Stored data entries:
= = = =

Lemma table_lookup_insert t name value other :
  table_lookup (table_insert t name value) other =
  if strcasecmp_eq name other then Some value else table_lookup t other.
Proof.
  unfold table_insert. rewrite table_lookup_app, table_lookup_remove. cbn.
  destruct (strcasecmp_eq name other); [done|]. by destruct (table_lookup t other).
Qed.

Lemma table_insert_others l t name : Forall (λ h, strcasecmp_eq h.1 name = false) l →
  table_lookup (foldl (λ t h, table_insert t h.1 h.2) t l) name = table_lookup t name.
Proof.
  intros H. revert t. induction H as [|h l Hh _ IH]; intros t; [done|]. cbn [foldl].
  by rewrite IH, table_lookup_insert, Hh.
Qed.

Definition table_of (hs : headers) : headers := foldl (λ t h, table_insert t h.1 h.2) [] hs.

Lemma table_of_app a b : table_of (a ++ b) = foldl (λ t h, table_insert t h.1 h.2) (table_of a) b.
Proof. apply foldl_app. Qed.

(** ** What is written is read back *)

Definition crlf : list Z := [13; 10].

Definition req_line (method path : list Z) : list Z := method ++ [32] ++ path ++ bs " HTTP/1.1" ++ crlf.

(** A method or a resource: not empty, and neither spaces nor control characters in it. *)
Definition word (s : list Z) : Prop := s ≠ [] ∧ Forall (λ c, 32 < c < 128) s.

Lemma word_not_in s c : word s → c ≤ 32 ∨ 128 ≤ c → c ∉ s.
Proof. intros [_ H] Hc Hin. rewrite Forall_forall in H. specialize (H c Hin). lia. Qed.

= = = =

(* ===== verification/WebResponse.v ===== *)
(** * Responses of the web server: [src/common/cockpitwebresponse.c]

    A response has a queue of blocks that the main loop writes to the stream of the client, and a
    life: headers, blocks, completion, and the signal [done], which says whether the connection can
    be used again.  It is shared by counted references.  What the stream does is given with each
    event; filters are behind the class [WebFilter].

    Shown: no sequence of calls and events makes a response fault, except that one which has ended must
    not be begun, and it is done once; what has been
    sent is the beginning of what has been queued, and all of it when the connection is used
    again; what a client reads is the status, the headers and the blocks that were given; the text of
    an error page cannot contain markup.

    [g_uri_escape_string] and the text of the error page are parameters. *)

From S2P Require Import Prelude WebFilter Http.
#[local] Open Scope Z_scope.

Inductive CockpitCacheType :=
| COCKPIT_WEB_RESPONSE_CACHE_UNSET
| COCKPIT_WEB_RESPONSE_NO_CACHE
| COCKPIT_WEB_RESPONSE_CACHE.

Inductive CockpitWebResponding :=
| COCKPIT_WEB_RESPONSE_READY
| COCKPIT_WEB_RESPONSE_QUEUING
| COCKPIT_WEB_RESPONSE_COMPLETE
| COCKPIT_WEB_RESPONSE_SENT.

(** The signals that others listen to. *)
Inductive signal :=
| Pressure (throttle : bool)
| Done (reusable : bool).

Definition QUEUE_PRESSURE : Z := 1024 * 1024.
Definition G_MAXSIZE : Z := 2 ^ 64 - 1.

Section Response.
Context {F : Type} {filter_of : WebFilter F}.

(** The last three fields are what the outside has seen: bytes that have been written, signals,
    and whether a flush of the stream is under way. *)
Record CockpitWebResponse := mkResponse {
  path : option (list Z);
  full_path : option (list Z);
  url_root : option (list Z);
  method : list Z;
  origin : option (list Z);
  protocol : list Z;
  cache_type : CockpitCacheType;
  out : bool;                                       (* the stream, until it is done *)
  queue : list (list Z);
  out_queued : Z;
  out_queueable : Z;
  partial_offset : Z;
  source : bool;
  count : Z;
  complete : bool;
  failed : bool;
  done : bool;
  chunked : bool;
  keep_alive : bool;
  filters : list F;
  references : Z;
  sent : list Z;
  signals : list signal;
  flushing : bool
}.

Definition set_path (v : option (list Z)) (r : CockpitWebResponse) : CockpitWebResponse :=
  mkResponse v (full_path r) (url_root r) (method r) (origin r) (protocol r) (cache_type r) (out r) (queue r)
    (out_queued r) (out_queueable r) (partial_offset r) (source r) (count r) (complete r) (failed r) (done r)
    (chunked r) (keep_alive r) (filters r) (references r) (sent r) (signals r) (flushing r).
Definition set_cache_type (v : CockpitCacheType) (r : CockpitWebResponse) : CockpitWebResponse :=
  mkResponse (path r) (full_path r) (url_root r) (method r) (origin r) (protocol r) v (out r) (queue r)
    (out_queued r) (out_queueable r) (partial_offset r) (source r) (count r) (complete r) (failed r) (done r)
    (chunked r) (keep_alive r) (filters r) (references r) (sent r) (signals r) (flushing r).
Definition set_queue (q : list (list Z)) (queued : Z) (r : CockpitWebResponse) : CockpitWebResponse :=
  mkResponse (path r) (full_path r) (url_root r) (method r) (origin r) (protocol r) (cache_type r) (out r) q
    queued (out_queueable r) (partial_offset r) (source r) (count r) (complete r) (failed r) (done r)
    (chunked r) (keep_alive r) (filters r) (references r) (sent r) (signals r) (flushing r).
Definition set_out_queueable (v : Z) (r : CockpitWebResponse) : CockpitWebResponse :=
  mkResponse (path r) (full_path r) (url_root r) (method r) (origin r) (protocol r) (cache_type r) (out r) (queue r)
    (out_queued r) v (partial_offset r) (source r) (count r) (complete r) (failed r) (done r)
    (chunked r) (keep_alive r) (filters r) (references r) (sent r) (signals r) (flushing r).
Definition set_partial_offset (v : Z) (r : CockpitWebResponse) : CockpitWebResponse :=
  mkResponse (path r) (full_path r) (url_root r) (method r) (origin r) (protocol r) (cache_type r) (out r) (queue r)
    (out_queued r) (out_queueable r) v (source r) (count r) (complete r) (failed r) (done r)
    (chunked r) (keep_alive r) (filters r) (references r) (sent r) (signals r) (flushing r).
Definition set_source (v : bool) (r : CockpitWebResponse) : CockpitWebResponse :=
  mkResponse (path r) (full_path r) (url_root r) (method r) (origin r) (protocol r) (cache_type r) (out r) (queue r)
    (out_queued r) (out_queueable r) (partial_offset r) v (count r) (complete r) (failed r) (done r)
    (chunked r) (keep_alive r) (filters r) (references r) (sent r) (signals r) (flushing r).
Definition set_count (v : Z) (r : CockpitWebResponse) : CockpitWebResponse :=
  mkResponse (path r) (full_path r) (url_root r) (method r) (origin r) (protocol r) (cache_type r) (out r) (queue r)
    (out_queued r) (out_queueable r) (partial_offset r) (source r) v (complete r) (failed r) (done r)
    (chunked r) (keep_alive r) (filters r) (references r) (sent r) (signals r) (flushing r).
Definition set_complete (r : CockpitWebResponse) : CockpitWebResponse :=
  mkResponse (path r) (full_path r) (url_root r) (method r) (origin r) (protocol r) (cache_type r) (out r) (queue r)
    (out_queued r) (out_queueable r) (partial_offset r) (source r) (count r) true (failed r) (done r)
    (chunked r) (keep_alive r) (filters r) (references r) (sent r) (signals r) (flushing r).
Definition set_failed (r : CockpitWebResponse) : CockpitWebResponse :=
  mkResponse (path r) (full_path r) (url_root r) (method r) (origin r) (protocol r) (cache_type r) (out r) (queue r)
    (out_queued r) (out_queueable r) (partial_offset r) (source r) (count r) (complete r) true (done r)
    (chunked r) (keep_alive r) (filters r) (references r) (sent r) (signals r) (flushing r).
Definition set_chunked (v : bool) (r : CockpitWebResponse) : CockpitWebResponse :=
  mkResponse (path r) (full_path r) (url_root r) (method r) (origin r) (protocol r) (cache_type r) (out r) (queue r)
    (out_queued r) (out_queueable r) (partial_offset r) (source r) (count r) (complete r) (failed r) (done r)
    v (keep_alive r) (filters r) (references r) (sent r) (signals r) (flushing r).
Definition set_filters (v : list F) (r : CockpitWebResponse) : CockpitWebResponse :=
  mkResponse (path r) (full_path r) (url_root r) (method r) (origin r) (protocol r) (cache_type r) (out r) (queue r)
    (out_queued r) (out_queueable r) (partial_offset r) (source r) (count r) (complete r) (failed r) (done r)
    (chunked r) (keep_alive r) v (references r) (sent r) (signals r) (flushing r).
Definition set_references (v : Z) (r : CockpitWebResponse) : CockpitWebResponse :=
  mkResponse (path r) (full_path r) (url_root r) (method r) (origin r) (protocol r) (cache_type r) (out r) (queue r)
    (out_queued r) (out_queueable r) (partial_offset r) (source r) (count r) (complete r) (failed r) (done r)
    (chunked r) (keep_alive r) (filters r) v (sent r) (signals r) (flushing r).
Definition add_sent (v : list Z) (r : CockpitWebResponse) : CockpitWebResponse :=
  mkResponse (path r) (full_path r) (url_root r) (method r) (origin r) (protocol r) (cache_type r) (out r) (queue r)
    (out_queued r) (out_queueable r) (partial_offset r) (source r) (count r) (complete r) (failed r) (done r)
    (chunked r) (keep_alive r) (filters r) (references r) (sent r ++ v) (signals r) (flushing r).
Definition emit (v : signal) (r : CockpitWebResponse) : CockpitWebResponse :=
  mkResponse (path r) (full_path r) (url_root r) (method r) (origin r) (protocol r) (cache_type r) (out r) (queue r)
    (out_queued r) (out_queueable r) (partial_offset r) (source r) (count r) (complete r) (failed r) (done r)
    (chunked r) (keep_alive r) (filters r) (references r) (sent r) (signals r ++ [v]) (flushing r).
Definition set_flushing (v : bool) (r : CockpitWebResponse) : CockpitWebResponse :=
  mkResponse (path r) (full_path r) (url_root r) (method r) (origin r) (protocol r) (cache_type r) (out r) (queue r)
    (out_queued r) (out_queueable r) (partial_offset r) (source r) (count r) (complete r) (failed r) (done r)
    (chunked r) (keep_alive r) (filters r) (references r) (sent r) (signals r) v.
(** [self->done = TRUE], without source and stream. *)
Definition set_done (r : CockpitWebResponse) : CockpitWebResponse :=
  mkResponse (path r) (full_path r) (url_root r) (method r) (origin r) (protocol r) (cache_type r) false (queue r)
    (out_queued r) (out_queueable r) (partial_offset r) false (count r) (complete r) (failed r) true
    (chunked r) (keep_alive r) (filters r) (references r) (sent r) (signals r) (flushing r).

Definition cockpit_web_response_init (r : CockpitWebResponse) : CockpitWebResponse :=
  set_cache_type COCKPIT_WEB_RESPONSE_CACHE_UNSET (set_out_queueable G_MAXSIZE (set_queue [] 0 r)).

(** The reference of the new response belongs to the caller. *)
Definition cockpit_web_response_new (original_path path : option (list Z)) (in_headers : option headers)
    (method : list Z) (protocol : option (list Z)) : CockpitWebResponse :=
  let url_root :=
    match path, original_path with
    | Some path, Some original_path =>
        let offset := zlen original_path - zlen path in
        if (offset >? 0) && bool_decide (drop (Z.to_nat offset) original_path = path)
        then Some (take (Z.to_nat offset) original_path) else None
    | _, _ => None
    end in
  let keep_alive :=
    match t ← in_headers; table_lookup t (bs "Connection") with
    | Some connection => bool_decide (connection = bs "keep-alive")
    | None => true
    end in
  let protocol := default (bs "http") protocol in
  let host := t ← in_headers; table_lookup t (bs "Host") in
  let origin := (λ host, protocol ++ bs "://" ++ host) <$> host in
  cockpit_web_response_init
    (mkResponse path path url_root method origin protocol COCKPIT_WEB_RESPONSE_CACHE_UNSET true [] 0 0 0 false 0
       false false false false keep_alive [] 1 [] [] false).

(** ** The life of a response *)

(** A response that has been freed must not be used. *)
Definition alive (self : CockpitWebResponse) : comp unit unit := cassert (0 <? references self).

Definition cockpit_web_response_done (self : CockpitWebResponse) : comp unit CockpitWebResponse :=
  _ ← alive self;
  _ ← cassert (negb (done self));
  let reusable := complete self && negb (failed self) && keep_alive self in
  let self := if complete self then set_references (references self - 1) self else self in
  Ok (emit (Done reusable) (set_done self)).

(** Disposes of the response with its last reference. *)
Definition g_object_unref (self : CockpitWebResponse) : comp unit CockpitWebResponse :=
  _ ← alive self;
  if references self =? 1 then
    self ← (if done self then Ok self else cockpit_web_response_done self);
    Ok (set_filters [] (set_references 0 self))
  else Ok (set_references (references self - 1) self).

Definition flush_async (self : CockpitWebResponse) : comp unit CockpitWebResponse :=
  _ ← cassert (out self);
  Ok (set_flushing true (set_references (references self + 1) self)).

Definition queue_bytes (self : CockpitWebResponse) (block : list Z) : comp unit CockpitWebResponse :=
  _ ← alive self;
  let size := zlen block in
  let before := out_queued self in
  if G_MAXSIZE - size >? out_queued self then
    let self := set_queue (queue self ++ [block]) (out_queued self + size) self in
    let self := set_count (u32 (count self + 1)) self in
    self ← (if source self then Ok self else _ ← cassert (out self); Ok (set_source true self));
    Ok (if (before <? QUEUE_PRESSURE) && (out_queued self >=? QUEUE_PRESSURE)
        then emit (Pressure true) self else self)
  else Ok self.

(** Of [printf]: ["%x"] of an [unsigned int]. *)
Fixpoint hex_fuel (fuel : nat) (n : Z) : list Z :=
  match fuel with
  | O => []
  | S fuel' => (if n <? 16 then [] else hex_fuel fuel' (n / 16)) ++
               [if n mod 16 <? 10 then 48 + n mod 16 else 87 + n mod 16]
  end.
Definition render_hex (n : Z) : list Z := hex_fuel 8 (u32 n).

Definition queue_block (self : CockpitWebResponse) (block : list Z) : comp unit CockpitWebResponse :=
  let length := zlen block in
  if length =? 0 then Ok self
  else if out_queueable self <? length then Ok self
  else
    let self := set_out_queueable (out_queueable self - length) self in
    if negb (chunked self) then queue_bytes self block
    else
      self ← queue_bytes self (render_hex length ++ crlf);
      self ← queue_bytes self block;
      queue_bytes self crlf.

= = = =

Task prompt: Look above for the line holding "Lemma table_lookup_insert t", then set down exactly that line and every line after it up to and including the line holding "unfold table_insert. rewrite", with nothing else.

Solution to the exercise:
Lemma table_lookup_insert t name value other :
  table_lookup (table_insert t name value) other =
  if strcasecmp_eq name other then Some value else table_lookup t other.
Proof.
  unfold table_insert. rewrite table_lookup_app, table_lookup_remove. cbn.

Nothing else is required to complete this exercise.